Poster
in
Workshop: Foundation Models for Science: Progress, Opportunities, and Challenges
SysCaps: Language Interfaces for Simulation Surrogates of Complex Systems
Patrick Emami · Zhaonan Li · Saumya Sinha · Truc Nguyen
Keywords: [ surrogate models ] [ multimodal text and timeseries models ] [ language-interfaced regression ]
Data-driven simulation surrogates help computational scientists study complex systems. They can also help inform impactful policy decisions. We introduce a learning framework for surrogate modeling where language is used to interface with the underlying system being simulated. We call a language description of a system a ``system caption'', or SysCap. To address the lack of datasets of paired natural language SysCaps and simulation runs, we use large language models (LLMs) to synthesize high-quality captions.
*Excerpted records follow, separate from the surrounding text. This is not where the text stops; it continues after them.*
(** X1.  Filtering the filtered subset again with the same settings changes
    nothing. *)
Theorem filtered_idempotent (data : list Review) (s e : Timestamp)
  (ps ts : list string) (rr : Z * Z) :
  filtered (filtered data s e ps ts rr) s e ps ts rr
  = filtered data s e ps ts rr.
Proof.
  rewrite (filtered_filter (filtered data s e ps ts rr)).
  rewrite (filtered_filter data).
  apply filter_idempotent.
Qed.

(** X2.  The two dates of the widgets can be given in either order: the
    filtered subset is the same. *)
Theorem filter_reviews_symmetric (data : list Review) (inp : Inputs) :
  outcome (filter_reviews data (exchanged inp))
  = outcome (filter_reviews data inp).
Proof.
  unfold filter_reviews, swap_dates, exchanged, ts_gtb. simpl.
  rewrite (ts_compare_antisym (to_datetime_date (start_date_input inp))
                              (to_datetime_date (end_date_input inp))).
  destruct (ts_compare (to_datetime_date (start_date_input inp))
                       (to_datetime_date (end_date_input inp))) eqn:E;
    simpl; try reflexivity.
  apply ts_compare_eq in E. rewrite E. reflexivity.
Qed.

(** X3.  The end date counts up to midnight only: a row published on the end
    date later than midnight is not in the filtered subset, whatever the
    other settings, while the whole of the start date passes the test on the
    start. *)
Theorem end_date_is_midnight (data : list Review) (start_date end_date : Date)
  (ps ts : list string) (rr : Z * Z) (r : Review) (t : Timestamp) :
  published_date r = Some t ->
  (date_of t = end_date -> 0 < nanos t ->
   ~ In r (filtered data (to_datetime_date start_date)
             (to_datetime_date end_date) ps ts rr)) /\
  (date_of t = start_date -> 0 <= nanos t ->
   ts_le (to_datetime_date start_date) t).
Proof.
  intros Ht. split.
  - intros <- Hpos Hin.
    apply filtered_In in Hin.
    destruct Hin as [_ [[t' [E [_ Hle]]] _]].
    rewrite Ht in E. injection E as <-.
    apply Hle. unfold ts_compare, to_datetime_date, date_of. simpl.
    rewrite !Z.compare_refl. simpl. apply Z.compare_gt_iff. exact Hpos.
  - intros <- Hpos.
    unfold ts_le, ts_compare, to_datetime_date, date_of. simpl.
    rewrite !Z.compare_refl. simpl.
    destruct (nanos t); try discriminate. exfalso. lia.
Qed.

Lemma end_date_is_midnight_witness :
  ~ In row_noon (filtered [row_noon] jan_1 dec_31
                   ["Web"%string] ["review"%string] (1, 5)).
Proof.
  apply (proj1 (end_date_is_midnight [row_noon] (mkDate 2024 1 1)
                  (mkDate 2024 12 31) ["Web"%string] ["review"%string] (1, 5)
                  row_noon (mkTimestamp 2024 12 31 43200000000000)
                  eq_refl)).
  - reflexivity.
  - reflexivity.
Defined.

(** X4.  When no platform or no type is selected, the filtered subset is
    empty, and the page shows it so: the summary for 0 reviews, "N/A" as the
    average and as the median, shares of 0, charts without an entry, and
    "No data" as the text of both keyword images. *)
Theorem nothing_selected_empty_page (data : list Review) (s e : Timestamp)
  (ps ts : list string) (rr : Z * Z) :
  ps = [] \/ ts = [] ->
  filtered data s e ps ts rr = [] /\
  summary (filtered data s e ps ts rr) = SummaryEmpty /\
  avg_metric (filtered data s e ps ts rr) = NotAvailable /\
  median_metric (filtered data s e ps ts rr) = NotAvailable /\
  positive_share (filtered data s e ps ts rr) = 0%float /\
  negative_share (filtered data s e ps ts rr) = 0%float /\
  rating_counts (filtered data s e ps ts rr) = [] /\
  trend (filtered data s e ps ts rr) = [] /\
  wordcloud_input (positive_text (filtered data s e ps ts rr))
  = "No data"%string /\
  wordcloud_input (negative_text (filtered data s e ps ts rr))
  = "No data"%string.
Proof.
  intros Hsel.
  assert (Hnil : filtered data s e ps ts rr = []).
  { rewrite filtered_filter.
    induction data as [|r l IH]; simpl; [reflexivity|].
    replace (keeps s e ps ts rr r) with false; [exact IH|].
    unfold keeps. destruct Hsel as [-> | ->].
    - destruct (published_platform r); simpl;
        rewrite ?andb_false_r; reflexivity.
    - destruct (type r); simpl; rewrite ?andb_false_r; reflexivity. }
  rewrite Hnil. repeat split; reflexivity.
Qed.

Lemma nothing_selected_empty_page_witness :
  (selected_platforms nothing_selected = [] \/
   selected_types nothing_selected = []) /\
  filtered scenario_data jan_1 dec_31 (selected_platforms nothing_selected)
    (selected_types nothing_selected) (rating_range nothing_selected) = [].
Proof.
  split.
  - left. reflexivity.
  - apply (nothing_selected_empty_page scenario_data jan_1 dec_31
             (selected_platforms nothing_selected)
             (selected_types nothing_selected)
             (rating_range nothing_selected)).
    left. reflexivity.
Defined.

(** ** Further properties of the histograms *)

Lemma key_eqb_refl (a : option Q) : key_eqb a a = true.
Proof. destruct a; simpl; [apply Qeq_bool_iff; reflexivity | reflexivity]. Qed.

Lemma key_eqb_sym (a b : option Q) : key_eqb a b = true -> key_eqb b a = true.
Proof.
  destruct a, b; simpl; try discriminate; auto.
  rewrite !Qeq_bool_iff. intros H. symmetry. exact H.
Qed.

Lemma key_eqb_trans (a b c : option Q) :
  key_eqb a b = true -> key_eqb b c = true -> key_eqb a c = true.
Proof.
  destruct a, b, c; simpl; try discriminate; auto.
  rewrite !Qeq_bool_iff. intros H1 H2. rewrite H1. exact H2.
Qed.

Lemma key_lt_trans (a b c : option Q) : key_lt a b -> key_lt b c -> key_lt a c.
Proof.
  destruct a, b, c; simpl; try tauto. apply Qlt_trans.
Qed.

Lemma key_lt_not_eqb (a b : option Q) : key_lt a b -> key_eqb a b = false.
Proof.
  destruct a, b; simpl; try tauto.
  intros H. apply not_true_is_false. rewrite Qeq_bool_iff. intros E.
  rewrite E in H. exact (Qlt_irrefl _ H).
Qed.

Lemma key_lt_eqb_r (a b c : option Q) :
  key_lt a b -> key_eqb b c = true -> key_lt a c.
Proof.
  destruct a, b, c; simpl; try tauto; try discriminate.
  rewrite Qeq_bool_iff. intros H E. rewrite <- E. exact H.
Qed.

Lemma key_leb_lt (a b : option Q) :
  key_eqb a b = false -> key_leb a b = true -> key_lt a b.
Proof.
  destruct a, b; simpl; try discriminate; auto.
  rewrite Qle_bool_iff. intros E H.
  apply Qle_lt_or_eq in H. destruct H as [H|H]; [exact H|].
  apply Qeq_bool_iff in H. congruence.
Qed.

Lemma key_not_leb_lt (a b : option Q) : key_leb a b = false -> key_lt b a.
Proof.
  destruct a, b; simpl; try discriminate; auto.
  intros H. apply Qnot_le_lt. rewrite <- Qle_bool_iff. congruence.
Qed.

Lemma key_lt_leb (a b : option Q) : key_lt a b -> key_leb a b = true.
Proof.
  destruct a, b; simpl; try tauto.
  intros H. apply Qle_bool_iff, Qlt_le_weak. exact H.
Qed.

Lemma insert_key_sorted (k : option Q) (ks : list (option Q)) :
  StronglySorted key_lt ks -> StronglySorted key_lt (insert_key k ks).
Proof.
  induction 1 as [|h t Hs IH Hall]; simpl.
  - repeat constructor.
  - destruct (key_eqb k h) eqn:E; [constructor; assumption|].
    destruct (key_leb k h) eqn:L.
    + pose proof (key_leb_lt _ _ E L) as Hkh.
      constructor; [constructor; assumption|].
      constructor; [exact Hkh|].
      apply Forall_impl with (P := key_lt h); [|exact Hall].
      intros x. apply key_lt_trans. exact Hkh.
    + constructor; [exact IH|].
      apply Forall_forall. intros x Hx.
      destruct (insert_key_In _ _ _ Hx) as [-> | Hx'].
      * apply key_not_leb_lt. exact L.
      * rewrite Forall_forall in Hall. auto.
Qed.

Lemma group_keys_sorted (s : list (option Q)) :
  StronglySorted key_lt (group_keys s).
Proof.
  unfold group_keys.
  assert (G : forall acc, StronglySorted key_lt acc ->
                StronglySorted key_lt
                  (fold_left (fun ks k => insert_key k ks) s acc)).
  { induction s as [|x s IH]; simpl; intros acc H; [exact H|].
    apply IH, insert_key_sorted, H. }
  apply G. constructor.
Qed.

Lemma insert_key_keeps (k x : option Q) (ks : list (option Q)) :
  In k ks -> In k (insert_key x ks).
Proof.
  induction ks as [|h t IH]; simpl; [tauto|].
  destruct (key_eqb x h); [auto|].
  destruct (key_leb x h); simpl; intuition auto.
Qed.

Lemma insert_key_covers (x : option Q) (ks : list (option Q)) :
  existsb (fun k => key_eqb k x) (insert_key x ks) = true.
Proof.
  induction ks as [|h t IH]; simpl.
  - rewrite key_eqb_refl. reflexivity.
  - destruct (key_eqb x h) eqn:E.
    + simpl. rewrite (key_eqb_sym _ _ E). reflexivity.
    + destruct (key_leb x h); simpl.
      * rewrite key_eqb_refl. reflexivity.
      * rewrite IH. apply orb_true_r.
Qed.

Lemma group_keys_cover (s : list (option Q)) (x : option Q) :
  In x s -> existsb (fun k => key_eqb k x) (group_keys s) = true.
Proof.
  unfold group_keys.
  assert (G : forall acc,
             (In x s \/ existsb (fun k => key_eqb k x) acc = true) ->
             existsb (fun k => key_eqb k x)
               (fold_left (fun ks k => insert_key k ks) s acc) = true).
  { induction s as [|y s IH]; simpl; intros acc H.
    - destruct H as [[]|H]. exact H.
    - apply IH. destruct H as [[-> | H] | H].
      + right. apply insert_key_covers.
      + left. exact H.
      + right. apply existsb_exists in H. destruct H as [k [Hk E]].
        apply existsb_exists. exists k. split; [|exact E].
        apply insert_key_keeps. exact Hk. }
  intros H. apply G. left. exact H.
Qed.

Lemma filter_or_length {A : Type} (p q : A -> bool) (l : list A) :
  (forall x, In x l -> p x = true -> q x = false) ->
  List.length (List.filter (fun x => p x || q x) l)
  = (List.length (List.filter p l) + List.length (List.filter q l))%nat.
Proof.
  induction l as [|x l IH]; simpl; intros H; [reflexivity|].
  assert (IH' := IH (fun y Hy => H y (or_intror Hy))).
  destruct (p x) eqn:Ep.
  - rewrite (H x (or_introl eq_refl) Ep). simpl. rewrite IH'. reflexivity.
  - destruct (q x); simpl; rewrite IH'; lia.
Qed.

Lemma filter_all_length {A : Type} (p : A -> bool) (l : list A) :
  (forall x, In x l -> p x = true) ->
  List.length (List.filter p l) = List.length l.
Proof.
  induction l as [|x l IH]; simpl; intros H; [reflexivity|].
  rewrite (H x (or_introl eq_refl)). simpl.
  rewrite IH; [reflexivity|]. intros y Hy. apply H. right. exact Hy.
Qed.

Lemma total_count_groups (s ks : list (option Q)) :
  StronglySorted key_lt ks ->
  total_count (map (fun k => (k, group_size s k)) ks)
  = List.length (List.filter (fun x => existsb (fun k => key_eqb k x) ks) s).
Proof.
  induction 1 as [|h t Hs IH Hall]; simpl.
  - induction s; simpl; auto.
  - rewrite IH. unfold group_size.
    rewrite (filter_or_length (key_eqb h)
               (fun x => existsb (fun k => key_eqb k x) t)); [reflexivity|].
    intros x _ Hx. apply not_true_is_false. intros Hex.
    apply existsb_exists in Hex. destruct Hex as [k [Hk E]].
    rewrite Forall_forall in Hall.
    pose proof (key_lt_not_eqb _ _ (Hall k Hk)) as Hne.
    rewrite (key_eqb_trans _ _ _ Hx (key_eqb_sym _ _ E)) in Hne.
    discriminate.
Qed.

Lemma sorted_prefix_lt {A : Type} (R : A -> A -> Prop) (l1 l2 : list A)
  (x : A) :
  StronglySorted R (l1 ++ x :: l2) -> Forall (fun h => R h x) l1.
Proof.
  induction l1 as [|a l1 IH]; simpl; intros H; [constructor|].
  apply StronglySorted_inv in H. destruct H as [Hs Hall].
  constructor.
  - rewrite Forall_forall in Hall. apply Hall. apply in_elt.
  - apply IH. exact Hs.
Qed.

Lemma insert_sorted_last (x : option Q * nat) (acc : list (option Q * nat)) :
  Forall (fun h => key_lt (fst h) (fst x)) acc ->
  insert_sorted x acc = (acc ++ [x])%list.
Proof.
  induction 1 as [|h t Hh Ht IH]; simpl; [reflexivity|].
  rewrite (key_lt_leb _ _ Hh), IH. reflexivity.
Qed.

(** On a frame whose keys are already in ascending order, [sort_values]
    changes nothing. *)
Lemma sort_values_sorted (l : list (option Q * nat)) :
  StronglySorted (fun a b => key_lt (fst a) (fst b)) l -> sort_values l = l.
Proof.
  unfold sort_values.
  assert (G : forall acc,
             StronglySorted (fun a b => key_lt (fst a) (fst b)) (acc ++ l) ->
             fold_left (fun a x => insert_sorted x a) l acc = (acc ++ l)%list).
  { induction l as [|x l IH]; simpl; intros acc H.
    - rewrite app_nil_r. reflexivity.
    - rewrite (insert_sorted_last x acc).
      + rewrite IH; rewrite <- app_assoc; [reflexivity | exact H].
      + exact (sorted_prefix_lt _ _ _ _ H). }
  intros H. apply (G []). exact H.
Qed.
Using our framework, we train multimodal text and timeseries regression models for two real-world simulators of complex energy systems. Our experiments demonstrate the feasibility of designing language interfaces for real-world surrogate models at comparable accuracy to standard baselines. We qualitatively and quantitatively show that SysCaps unlock text-prompt-style surrogate modeling and new generalization abilities beyond what was previously possible. We will release the generated SysCaps datasets and our code to support follow-on studies.